The development of this discussion will prove interesting as a guide to Britain as a member of the EU. The majority of the population appears sceptical of closer EU integration in opinion polls. Moreover, with the pound’s slide in value of almost 15% against the Euro during the past nine months, the financial barrier to taking up this right if enacted is raised yet higher. And NHS waiting times are heading in the right direction - downwards. The trigger point for the right to travel for treatment may thus be causing DH finance director general David Flory fewer sleepless nights.

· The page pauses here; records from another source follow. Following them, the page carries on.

(** [__exit__] on a monitor with a numeric [start_time] and a logger. *)
Lemma exit_run s w t0 lg :
  py_float (start_time s) = inr t0 ->
  logger s = Some lg ->
  let t1 := clock w (ticks w) in
  let b := TimerBlock (start_time s) (VFloat t1) (t1 - t0) in
  __exit__ (s, w) =
    (match lg (log_line "ctx_manager" b) with
     | Some e => inl e
     | None => inr false
     end,
     (Monitor (start_time s) (VFloat t1) (<["ctx_manager" := b]> (timer_blocks s))
        (logger s),
      World (clock w) (S (ticks w)) (calls w ++ [log_line "ctx_manager" b]))).
Proof.
  intros Ht0 Hlg t1 b.
  assert (Hst : start_time s <> VNone).
  { intros Hst. rewrite Hst in Ht0. discriminate. }
  unfold __exit__. cbv [mbind M_bind bind].
  rewrite (end_run_started s w Hst).
  rewrite (save_block_run "ctx_manager"
             (Monitor (start_time s) (VFloat t1) (timer_blocks s) (logger s))
             _ t0 t1 Ht0 eq_refl).
  cbn [start_time end_time timer_blocks logger]. fold b.
  set (s2 := Monitor (start_time s) (VFloat t1)
               (<["ctx_manager" := b]> (timer_blocks s)) (logger s)).
  rewrite (log_time_run_logger "ctx_manager" s2 _ b lg
             (lookup_insert_eq _ _ _) Hlg).
  cbn [clock ticks calls].
  destruct (lg (log_line "ctx_manager" b)); reflexivity.
Qed.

Moreover, the Conservative opposition that is currently enjoying a comfortable and sustained lead in opinion polls is intending a bonfire of waiting time targets, to replace them by outcome measures. There could be interesting times ahead if the English NHS slows down for higher quality in response, thus triggering any new EU right to opt overseas.
Healthcare costs
Director of Edinburgh University’s Centre for International Public Health Policy Professor Allyson Pollock, writing for The Guardian’s ‘Comment Is Free’ section, suggests that the Darzi Review will privatise the NHS.
In ‘Farewell to a free NHS’ (www.guardian.co.uk/commentisfree/2008/jul/01/nhs.health1), Professor Pollock suggests that “Lord Darzi, the unelected health minister, has signalled that Labour will continue to dismantle and privatise the NHS delivery system, its staff and services – handing taxpayers' funds to multinational companies, and remodelling the service along the lines of US healthcare”. Pollock adds that “Darzi provides the clearest sign yet that Labour is planning to introduce charges for healthcare, crossing the final rubicon of NHS privatisation - its funding base”.
Perhaps through a hurry to file copy, or maybe through inelegant sub-editing, this is not Professor Pollock’s finest hour. A tireless critic of the economic rationale behind the private finance initiative, her forensic and sustained work has attracted admirers even among those who supported or used PFI: a not unnatural position, as PFI became the sole option permitted by HM Treasury under Gordon Brown’s chancellorship to finance major new hospital builds. She was in the vanguard of exposing the non-transfer of risk under many PFI contracts. As a consequence of her PFI work, a smear against Pollock’s academic integrity was inserted in a 2002 House of Commons Health Select Committee report by a minority intervention (machinations that were subsequently exposed by the committee chair in a Commons debate).
Her comment pieces unfortunately tend towards over-exaggeration. By suggesting that the Darzi Review “introduces the notion that there will no longer be NHS open-ended care according to need, following in the footsteps of NHS dentistry and long term care”, Pollock appears unaware of the contradiction inherent in the two clauses of this sentence. Dentistry and prescription charges date back 56 years, to 1952.
Of personal budgets for patients with long-term conditions, Professor Pollock writes that “there is no logic to these because individual budgets pass risk down to the patient”. Risk is of course also passed down to service users by bad services in a system offering no option except to exit the system - and that only for the wealthy. For conditions such as mental health, which can easily get squeezed by more sympathy-inducing illnesses, direct payments (while not risk-free) have real potential to make services more patient-centred. An anecdote to illustrate this assertion - a mental health service user of over two decades once described to me his involvement in a ‘virtual individual budgets’ pilot run by a primary care group. This person described how they were given a financial figure to manage and allocate as they saw fit. This pilot showed that service users were willing to pay for only 20% of the NHS services provided to them. Anecdotes are not perfect, to be sure – but they do provide useful evidence.